Judi Neal, Founder, Edgewalkers International
This is the first time in human history we have collectively faced significant threats to our survival. Covid-19 is the opening act. It has woken us up to our interdependency and the need to make individual sacrifices for the greater good. But we “ain’t seen nothin’ yet”! Climate change is the star of the show in challenging humanity to come together to save ourselves. One of the key factors in successfully meeting these challenges is hope. Without hope, we will not act, and we will be doomed. Hope is not enough, but it is an essential element in moving forward.
Amory Lovins wrote, “Be neither an optimist nor a pessimist. Both are different forms of fatalism. Instead, practice what I call applied hope: believe our world and the causes you care about can get better, and work to make them so.” This is where faith comes in. These times challenge us to examine our faith. Do we have faith in humanity to do the right thing in times of crisis? Do we have faith in God, the Universe, the Transcendent, that something good will come out of these challenges? If so, then we can allow ourselves to hope for a better future and we can do what is ours to do.
Faith is based on past experience. We can have faith in humanity by looking for and seeking out the goodness in people, and by celebrating the kindness, beauty and creativity that we see around us. We can remember that media headlines typically represent only a small proportion of things people say and do, and that negative stories get more attention. Positive stories don’t get headlines, but they do inspire us and remind us of our basic goodness. We can trust the Universe because we sense a holy presence. We know that when we have followed spiritual guidance, things work out for the best.
Hope is focused on the future. It takes courage to hope that a better world will emerge out of crises. Peter Block says, “We change the culture by changing the nature of conversation. It’s about choosing conversations that have the power to create the future.” What kinds of conversations are you having – conversations about all the things that are wrong, or conversations about possibilities? The thing that gives me the most hope for the future is the young people like Greta Thunberg and David Hogg. They think about the greater good and they know how to take action to influence decision-makers.
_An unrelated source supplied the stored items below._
(** The [for] loop of lines 130-139 over the pairs still to visit;
    [break] ends it. *)
Fixpoint main_for (todo : list (Z * Z)) (dest_ip : string) (timeout : Z)
    (t_type : string) (print_errors : bool) : M unit :=
  match todo with
  | [] => ret tt
  | (i, ttl) :: todo' =>
      trace <- dict_get trace_funcs t_type ;;
      ' (answ, answ_name) <- trace dest_ip ttl timeout print_errors ;;
      (if String.eqb answ answ_name
       then print (LHop i answ None)
       else print (LHop i answ (Some answ_name))) ;;
      if String.eqb answ dest_ip then
        print LReached
      else
        main_for todo' dest_ip timeout t_type print_errors
  end.

Definition main (dest_ip : string) (timeout max_steps : Z) (t_type : string)
    (print_errors : bool) : M unit :=
  print (LStart dest_ip t_type timeout max_steps port) ;;
  main_for (enumerate (range 1 (max_steps + 1))) dest_ip timeout t_type print_errors.

(** ** The script body (lines 141-195) *)

(** The namespace [parse_args] returns: an option left out is [None],
    [--timeout] and [--max_steps] are parsed with [type=int]. *)
Record Namespace : Type := {
  ns_destination : string;
  ns_timeout : option Z;
  ns_t_type : option string;
  ns_max_steps : option Z
}.

(** Lines 171-175.  The value is an [int] whenever it is not [None], so
    [type(args.timeout) is not int] is false. *)
Definition coerce_timeout (a : option Z) : Z :=
  match a with
  | Some t => if false || (t <? 0) then 1 else t
  | None => 1
  end.

(** Lines 177-181. *)
Definition coerce_max_steps (a : option Z) : Z :=
  match a with
  | Some n => if false || (n <? 0) then 32 else n
  | None => 32
  end.

(** Lines 183-187. *)
Definition coerce_t_type (a : option string) : string :=
  match a with
  | Some t => if negb (existsb (String.eqb t) ["icmp"; "udp"]) then "icmp" else t
  | None => "icmp"
  end.

(** How the script was started: with arguments, parsed into a
    namespace, or without, reading the destination and resolving it to
    [dest_ip]. *)
Inductive invocation : Type :=
| WithArgs (args : Namespace)
| Interactive (dest_ip : string).

(** The arguments [main] is called with; the interactive call leaves
    the defaults of [main]'s signature. *)
Record main_args : Type := {
  a_dest_ip : string;
  a_timeout : Z;
  a_max_steps : Z;
  a_t_type : string;
  a_print_errors : bool
}.

Definition script_args (inv : invocation) : main_args :=
  match inv with
  | WithArgs args =>
      {| a_dest_ip := ns_destination args;
         a_timeout := coerce_timeout (ns_timeout args);
         a_max_steps := coerce_max_steps (ns_max_steps args);
         a_t_type := coerce_t_type (ns_t_type args);
         a_print_errors := false |}
  | Interactive dest_ip =>
      {| a_dest_ip := dest_ip;
         a_timeout := 1;
         a_max_steps := 32;
         a_t_type := "icmp";
         a_print_errors := false |}
  end.

Definition script (inv : invocation) : M unit :=
  let a := script_args inv in
  main (a_dest_ip a) (a_timeout a) (a_max_steps a) (a_t_type a) (a_print_errors a).

(** What the loop needs to know of a transport. *)
Definition probe_like (tr : transport) : Prop :=
  forall dest ttl timeout pe s,
    let r := tr dest ttl timeout pe s in
    outcome r = probe_outcome ttl timeout (net (clock s)) /\
    clock (final r) = S (clock s) /\
    ttls (log r) = [ttl] /\
    hops (log r) = [] /\
    Forall (fun st => snd st = timeout) (selects (log r)).
(** X10. The TLDs [handleSubmit] parses from its input are pairwise
    different, non-empty, trimmed and lower-case, and hold no comma. *)
Theorem parseTlds_clean (tldsInput : string) :
  NoDup (parseTlds tldsInput)
  /\ forall t, t ∈ parseTlds tldsInput ->
       t <> "" /\ Js.trim t = t /\ Js.toLowerCase t = t /\ ","%char ∉ chars t.
Proof.
  split; [apply unique_NoDup|].
  intros n Hn. apply parseTlds_elem in Hn as (Hne & d & Hd & ->).
  split; [exact Hne|].
  destruct (normalized_fixed d) as [H1 H2]. split; [exact H1|]. split; [exact H2|].
  intros Hc. apply (split_sep_free "," _ d Hd). apply normalized_chars; [exact caseless_comma | exact Hc].
Qed.

(** Validation lets a submission through exactly when both lists are
    non-empty and every entry passes its validator. *)
Lemma validateInputs_None bs ts :
  validateInputs bs ts = None
  <-> bs <> [] /\ ts <> []
      /\ (forall b, b ∈ bs -> isValidBaseName b = true)
      /\ (forall t, t ∈ ts -> isValidTld t = true).
Proof.
  assert (F : forall (p : string -> bool) l,
             (0 <? length (List.filter (fun x => negb (p x)) l))%nat = false
             <-> forall x, x ∈ l -> p x = true).
  { intros p l. induction l as [|x l IH]; simpl.
    - split; [intros _ y Hy; inversion Hy | reflexivity].
    - destruct (p x) eqn:E; simpl.
      + rewrite IH. split; [|intros H y Hy; apply H; right; exact Hy].
        intros H y Hy. apply elem_of_cons in Hy as [->|Hy]; auto.
      + split; [discriminate|]. intros H. specialize (H x (list_elem_of_here _ _)). congruence. }
  unfold validateInputs.
  destruct bs as [|b bs]; [simpl; split; [discriminate | intros (H & _); contradiction]|].
  destruct ts as [|t ts]; [simpl; split; [discriminate | intros (_ & H & _); contradiction]|].
  change (length (b :: bs) =? 0)%nat with false. change (length (t :: ts) =? 0)%nat with false.
  cbv iota zeta.
  destruct (0 <? length (List.filter (fun n => negb (isValidBaseName n)) (b :: bs)))%nat eqn:E1.
  { split; [discriminate|]. intros (_ & _ & H & _).
    apply (proj2 (F isValidBaseName (b :: bs))) in H. congruence. }
  destruct (0 <? length (List.filter (fun n => negb (isValidTld n)) (t :: ts)))%nat eqn:E2.
  { split; [discriminate|]. intros (_ & _ & _ & H).
    apply (proj2 (F isValidTld (t :: ts))) in H. congruence. }
  pose proof (proj1 (F isValidBaseName (b :: bs)) E1) as G1.
  pose proof (proj1 (F isValidTld (t :: ts)) E2) as G2. split; [|reflexivity]. intros _. repeat split; auto; discriminate.
Qed.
“So these three things continue forever: faith, hope, and love. And the greatest of these is love” (I Corinthians 13:13 NCV). One of the definitions of love is to care selflessly about another or others. Faith, hope and love will get us through these crises to a better world that works for all. This I believe.
“Hope is hearing the music of the future. Faith is dancing to it today.” (Alvez)
Matt Shelley says
Great blog post, Judi. I got alot out of reading it. Reminds me of the Landmark Education work I have done that is very future / ‘possibilities’-oriented and about “pulling that future towards us” to inform and create our present. Thanks for the reminder!
Judi Neal says
Thanks Matt. Otto Sharmer’s Presencing work has a similar focus on co-creating the future. As Edgewalkers, we are naturally drawn towards embracing “what’s so” in the current situation while being able to stand in the unknown future that wants to emerge through us. Faith, hope, and love are essential to our willingness to be a positive bridge between the past, the complexities of the present, and the possibilities of the future.